Recuerdo de una historia, recuerdo de una ausencia, recuerdos del alma.
Un año... Eterno y fugaz.
Tras detenerse el mundo siempre hay un segundo detrás.
Volver a vivir, volver a sentir.
Dolor y alivio.
Dolor revivido con el alivio de que ya pasó, es un recuerdo.
Un año ya...
Hace un año el tiempo estaba detenido, nada importaba. Sólo existía el presente, el instante.
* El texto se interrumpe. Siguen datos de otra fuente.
(** * youtube-downloader-pro: the download orchestration engine

    A shallow embedding of the two download engines of the repository,

    - the queue-backed service [app/services/download_service.py]
      (class [DownloadService]) with its Redis publisher
      [app/core/redis_client.py] and the retry endpoint of
      [app/api/downloads.py], and
    - the in-process downloader [youtube_downloader_pro.py]
      (class [AdvancedYouTubeDownloader]),

    followed by the terms the properties speak of and by the properties
    themselves, one theorem for each claim about the engine.  The queue
    of the Redis manager, the reader of the progress, the cancel endpoint
    and the playlist script [download_playlist.py] are embedded as well,
    with further properties of the code at the end.

    Conventions.  A Python [str] is a list of characters with code points
    below 256.  A Python [float] is a rational within the range of
    binary64, or an infinity, or NaN: a number too large for the range is
    an infinity and one too small is zero, as in Python; the rounding of
    the 53 bits of a number within the range is not modelled.  A Python
    exception is a value of an error type, and
    [try]/[except] is a function on results.  What the engines do to Redis
    and to the table of jobs is the list of calls they make, in order. *)

From Stdlib Require Import List String Ascii ZArith QArith Qabs Lia Bool.
From stdpp Require Import gmap.
Import ListNotations.
Open Scope Z_scope.

(** ** Python strings *)

(** A text. *)
Definition str := list ascii.

(** String literals. *)
Definition L (s : string) : str := list_ascii_of_string s.

Module PyStr.

(** [ord(c)] *)
Definition code (c : ascii) : N := N_of_ascii c.

(** [str.isspace] on one character: the code points below 256 that Python
    treats as white space. *)
Definition is_space (c : ascii) : bool :=
  let n := code c in
  ((9 <=? n) && (n <=? 13) || (28 <=? n) && (n <=? 32)
   || (n =? 133) || (n =? 160))%N.

(** [\d] and [str.isdigit] below code point 256: the digits 0 to 9. *)
Definition is_digit (c : ascii) : bool :=
  let n := code c in ((48 <=? n) && (n <=? 57))%N.

(** The value of a digit. *)
Definition digit_val (c : ascii) : Z := Z.of_N (code c) - 48.

(** [c.lower()] on one ASCII character. *)
Definition lower (c : ascii) : ascii :=
  let n := code c in
  if ((65 <=? n) && (n <=? 90))%N then ascii_of_N (n + 32) else c.

(** [a == b] *)
Fixpoint eqb (a b : str) : bool :=
  match a, b with
  | [], [] => true
  | x :: a', y :: b' => Ascii.eqb x y && eqb a' b'
  | _, _ => false
  end.

(** [s.startswith(p)] *)
Fixpoint startswith (s p : str) {struct p} : bool :=
  match p, s with
  | [], _ => true
  | x :: p', y :: s' => Ascii.eqb x y && startswith s' p'
  | _ :: _, [] => false
  end.

(** [s.endswith(p)] *)
Definition endswith (s p : str) : bool := startswith (rev s) (rev p).

(** [sub in s] *)
Fixpoint contains (sub s : str) : bool :=
  startswith s sub ||
  match s with
  | [] => false
  | _ :: s' => contains sub s'
  end.

(** [s.replace(c, empty)] for a one-character [c]: every [c] is removed. *)
Definition remove_char (c : ascii) (s : str) : str :=
  List.filter (fun x => negb (Ascii.eqb x c)) s.

(** [s.lstrip()] *)
Fixpoint lstrip (s : str) : str :=
  match s with
  | c :: s' => if is_space c then lstrip s' else s
  | [] => []
  end.

(** [s.strip()] *)
Definition strip (s : str) : str := rev (lstrip (rev (lstrip s))).

(** [s.split()] with no argument: the maximal runs of non-space
    characters, in order; [cur] is the run being read, reversed. *)
Fixpoint split_from (cur : str) (s : str) : list str :=
  match s with
  | [] => match cur with [] => [] | _ => [rev cur] end
  | c :: s' =>
      if is_space c
      then match cur with
           | [] => split_from [] s'
           | _ => rev cur :: split_from [] s'
           end
      else split_from (c :: cur) s'
  end.

Definition split (s : str) : list str := split_from [] s.

(** [s.split(c)] for a one-character separator: empty fields are kept. *)
Fixpoint split_on_from (c : ascii) (cur : str) (s : str) : list str :=
  match s with
  | [] => [rev cur]
  | x :: s' =>
      if Ascii.eqb x c then rev cur :: split_on_from c [] s'
      else split_on_from c (x :: cur) s'
  end.

Definition split_on (c : ascii) (s : str) : list str := split_on_from c [] s.

(** [sep.join(parts)] *)
Fixpoint join (sep : str) (parts : list str) : str :=
  match parts with
  | [] => []
  | [p] => p
  | p :: rest => p ++ sep ++ join sep rest
  end.

(** [str(n)] for an [int]. *)
Definition digit_char (d : Z) : ascii := ascii_of_N (Z.to_N (d + 48)).
(** X7. The cloud coverage of a snapshot is always one of 0, 25, 50, 75
    and 100 percent, whatever weather.gov sends as layers. *)
Theorem parse_cloud_coverage_range (env : Env) (cloud_layers : json) :
  In (_parse_cloud_coverage env cloud_layers) coverages
  /\ 0 <= _parse_cloud_coverage env cloud_layers <= 100.
Proof.
  assert (H : In (_parse_cloud_coverage env cloud_layers) coverages).
  { unfold _parse_cloud_coverage.
    destruct cloud_layers as [| | | |layers|]; try now left.
    destruct (max_over_layers env 0 layers) as [m|e] eqn:E; [|now left].
    eapply max_over_layers_range; [|exact E]. now left. }
  split; [exact H|].
  unfold coverages in H. cbn in H.
  repeat (destruct H as [<-|H]; [lia|]). destruct H.
Qed.

Lemma max_over_layers_ok env (layers : list json) (cs : list Z) (acc : Z) :
  Forall2 (fun layer c => layer_coverage env layer = Ok c) layers cs ->
  max_over_layers env acc layers = Ok (fold_left Z.max cs acc).
Proof.
  intros H. revert acc. induction H as [|layer c layers cs Hc _ IH]; intros acc.
  - reflexivity.
  - cbn [max_over_layers fold_left]. rewrite Hc. cbn [rbind]. apply IH.
Qed.

Lemma max_over_layers_raise env (before after : list json) (bad : json) (e : exn)
    (acc : Z) :
  layer_coverage env bad = Raise e ->
  exists e', max_over_layers env acc (before ++ bad :: after) = Raise e'.
Proof.
  intros Hbad. revert acc. induction before as [|layer before IH]; intros acc.
  - cbn [app max_over_layers]. rewrite Hbad. now eexists.
  - cbn [app max_over_layers]. destruct (layer_coverage env layer) as [c|e1]; cbn [rbind].
    + apply IH.
    + now eexists.
Qed.

Lemma fold_left_max_ge (cs : list Z) (acc : Z) :
  acc <= fold_left Z.max cs acc /\ Forall (fun c => c <= fold_left Z.max cs acc) cs.
Proof.
  revert acc. induction cs as [|c cs IH]; intros acc; cbn [fold_left].
  - split; [lia | constructor].
  - destruct (IH (Z.max acc c)) as [H1 H2]. split; [lia|].
    constructor; [lia | exact H2].
Qed.

(** X8. When every layer can be read, the coverage is that of the densest
    layer: no layer has more.  And one layer that cannot be read (it is no
    dict, or its amount is no text) makes the whole coverage 0, whatever the
    other layers say. *)
Theorem parse_cloud_coverage_layers (env : Env) (layers : list json) :
  (forall cs,
      Forall2 (fun layer c => layer_coverage env layer = Ok c) layers cs ->
      _parse_cloud_coverage env (JArr layers) = fold_left Z.max cs 0
      /\ Forall (fun c => c <= _parse_cloud_coverage env (JArr layers)) cs)
  /\ (forall bad e,
         In bad layers -> layer_coverage env bad = Raise e ->
         _parse_cloud_coverage env (JArr layers) = 0).
Proof.
  split.
  - intros cs H. unfold _parse_cloud_coverage.
    rewrite (max_over_layers_ok env layers cs 0 H).
    split; [reflexivity | apply fold_left_max_ge].
  - intros bad e Hin Hbad. apply in_split in Hin as (before & after & ->).
    unfold _parse_cloud_coverage.
    destruct (max_over_layers_raise env before after bad e 0 Hbad) as [e' ->]. reflexivity.
Qed.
Su adiós, su humildad, el amor hacia él de quienes allí estuvimos presentes y ausententes, su inmensa gratitud.
Parece mentira que ante ese momento en el que el tiempo no existía, sólo era importante el instante esperado, y hoy ya existe un año de distancia.
Un año que parecía que nunca iba a pasar, el tiempo parecía detenido para siempre.
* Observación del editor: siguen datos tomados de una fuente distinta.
Lemma invocation_extends s s' : invocation s s' -> extends (length s) s s'.
Proof.
  intros (f & args & v & [H|[r H]]); [|apply construct_returns in H].
  - destruct (mock_call_returns s f args (call_returns_mock _ _ _ _ _ H))
      as (v' & t & E & X).
    rewrite E in H. by simplify_eq.
  - destruct (mock_instantiate_returns s f args (instantiate_returns_mock _ _ _ _ _ H))
      as (v' & t & E & X).
    rewrite E in H. by simplify_eq.
Qed.

Lemma invocations_extend s s' : rtc invocation s s' -> extends (length s) s s'.
Proof.
  induction 1 as [s|s1 s2 s3 H12 _ IH].
  - apply extends_refl.
  - apply invocation_extends in H12.
    eapply extends_trans; [done|].
    eapply extends_le; [|done]. apply (ext_length _ _ _ H12).
Qed.

Lemma installed_after s s' t :
  setupTests s = Returns tt s' -> rtc invocation s' t -> installed t.
Proof.
  intros H R. eapply installed_extends; [by eapply setupTests_installed|].
  by apply invocations_extend.
Qed.

End Invoke.

(** ** The configuration records *)

Module ConfigFacts.
Import Config.

Example ui_port : get_path ui_vite_config ["server"; "port"] = Some (JNum 3000).
Proof. reflexivity. Qed.

Example copy_has_no_esbuild : get_path copy_vite_config ["esbuild"] = None.
Proof. reflexivity. Qed.

Lemma lookup_field_In k fs j : lookup_field k fs = Some j -> In (k, j) fs.
Proof.
  induction fs as [|[k' v] fs IH]; simpl; [done|].
  destruct (lookup_field k fs) as [w|].
  - intros [= ->]. right. by apply IH.
  - destruct (String.eqb k k') eqn:E; [|done].
    apply String.eqb_eq in E as ->. intros [= ->]. by left.
Qed.

Lemma leaves_field k j fs p v :
  In (k, j) fs -> In (p, v) (leaves j) -> In (k :: p, v) (leaves (JObj fs)).
Proof.
  simpl. induction fs as [|[k' j'] fs IH]; simpl; [done|].
  intros [[= -> ->]|Hin] Hp; apply in_or_app.
  - left. apply in_map_iff. by exists (p, v).
  - right. by apply IH.
Qed.

(** Every leaf a path reaches is listed by [leaves]. *)
Lemma leaves_complete j p v :
  get_path j p = Some v -> is_leaf v = true -> In (p, v) (leaves j).
Proof.
  revert j. induction p as [|k p IH]; intros j H Hv; simpl in H.
  - injection H as ->. destruct v; try done; by left.
  - destruct j as [| | | | |fs|]; try done.
    destruct (lookup_field k fs) as [j'|] eqn:E; [|done].
    eapply leaves_field; [by apply lookup_field_In|]. by apply IH.
Qed.

(** C2: the configuration record exported by either file holds the listed
    literal values at the listed field paths: server.port = 3000,
    server.host = true, server.open = true, build.outDir = 'build',
    build.sourcemap = true, define.global = 'globalThis', the two aliases,
    the three pre-bundled dependencies, test.globals = true,
    test.environment = 'jsdom', test.setupFiles = './src/setupTests.js',
    test.css = true and test.server.deps.external = ['maplibre-gl']. *)
Theorem config_values_as_listed :
  has_listed_values ui_vite_config /\ has_listed_values copy_vite_config.
Proof. split; repeat split; reflexivity. Qed.

(** C3, as worded, fails: the two exported records do not agree at every
    field path, since [esbuild.loader] is set in one file only. *)
Lemma configs_differ_at_esbuild :
  ~ same_at_every_path ui_vite_config copy_vite_config.
Proof. intros H. specialize (H ["esbuild"; "loader"]). discriminate H. Qed.

(** C3, amended: the two exported records agree on every leaf of the copy,
    and every leaf of [src/ui/vite.config.js] is either the same in the
    copy or lies under [esbuild] or [optimizeDeps.esbuildOptions]. *)
Theorem configs_agree_outside_esbuild :
  (forall p v, is_leaf v = true ->
     get_path copy_vite_config p = Some v -> get_path ui_vite_config p = Some v) /\
  (forall p v, is_leaf v = true ->
     get_path ui_vite_config p = Some v ->
     get_path copy_vite_config p = Some v \/
     under ["esbuild"] p \/ under ["optimizeDeps"; "esbuildOptions"] p).
Proof.
  split; intros p v Hv H; apply leaves_complete in H; try done;
    vm_compute in H;
    repeat (destruct H as [H|H]; [injection H as <- <-|]); try done.
  all: first [ reflexivity
             | left; reflexivity
             | right; left; by eexists
             | right; right; by eexists ].
Qed.

Lemma configs_agree_witness :
  is_leaf (JNum 3000) = true /\
  get_path copy_vite_config ["server"; "port"] = Some (JNum 3000) /\
  get_path ui_vite_config ["server"; "port"] = Some (JNum 3000).
Proof.
  split; [reflexivity|]. split; [reflexivity|].
  apply (proj1 configs_agree_outside_esbuild ["server"; "port"] (JNum 3000));
    reflexivity.
Defined.

End ConfigFacts.

(** ** The bootstrap script *)

Module SetupFacts.
Import Js Heap Script Invoke.

Example sample_createObjectURL :
  value_of (call (url_member sample_ready "createObjectURL") [VStr "blob"]) sample_ready
  = Some (VStr "mocked-url").
Proof. vm_compute. reflexivity. Qed.

Example sample_env_has_no_ResizeObserver :
  own_prop sample_env global "ResizeObserver" = VUndefined.
Proof. vm_compute. reflexivity. Qed.

Example sample_revokeObjectURL :
  value_of (call (url_member sample_ready "revokeObjectURL") [VStr "blob"]) sample_ready
  = Some VUndefined.
Proof. vm_compute. reflexivity. Qed.

Example sample_observer_is_new : sample_observer = Some (VRef 11).
Proof. vm_compute. reflexivity. Qed.

Example sample_observe_returns_undefined :
  value_of (call sample_observe [VNum 1]) sample_observed = Some VUndefined.
Proof. vm_compute. reflexivity. Qed.

Example sample_observe_keeps_a_record :
  mock_at (state_after (call sample_observe [VNum 1]) sample_observed) sample_observe
  = Some (MockState None [[VNum 1]] [VUndefined]).
Proof. vm_compute. reflexivity. Qed.

Example sample_constructor_keeps_a_record :
  mock_at sample_observed (own_prop sample_observed global "ResizeObserver")
  = Some (MockState (Some arrow_16) [[]] [VRef 11]).
Proof. vm_compute. reflexivity. Qed.

(** Without [global.URL] the first assignment throws. *)
Example setupTests_needs_URL :
  setupTests [Object Ordinary {[ "document" := VRef 0 ]}]
  = Throws (TypeError "Cannot set properties of a non-object").
Proof. vm_compute. reflexivity. Qed.

Example call_of_a_string_throws :
  call (VStr "mocked-url") [] sample_ready = Throws (TypeError "not a function").
Proof. vm_compute. reflexivity. Qed.

Lemma bound_mock_inv s v i :
  bound_mock s v i -> exists m, mock_at s v = Some m /\ impl m = i.
Proof.
  unfold bound_mock. destruct (mock_at s v) as [m|]; [|done].
  intros [= <-]. by exists m.
Qed.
Puedo revivir cada segundo, cada abrazo, cada mirada compañera y cómplice de lo que nos aguardaba.
Puedo revivir cada respiración pausada.
Puedo poner distancia y ver que ya pasó y lo puedo sentir tan intenso como que fuese ahora mismo.
Por ti, siempre eterno, siempre presente, honro tu vida y agradezco tu presencia.
Por ti, caminar es imprescindible de la mano de tu ausencia de tu recuerdo.
Cada letra lleva detrás grandes emociones estás llevan detrás una lección de vida, una ausencia y una presencia eterna.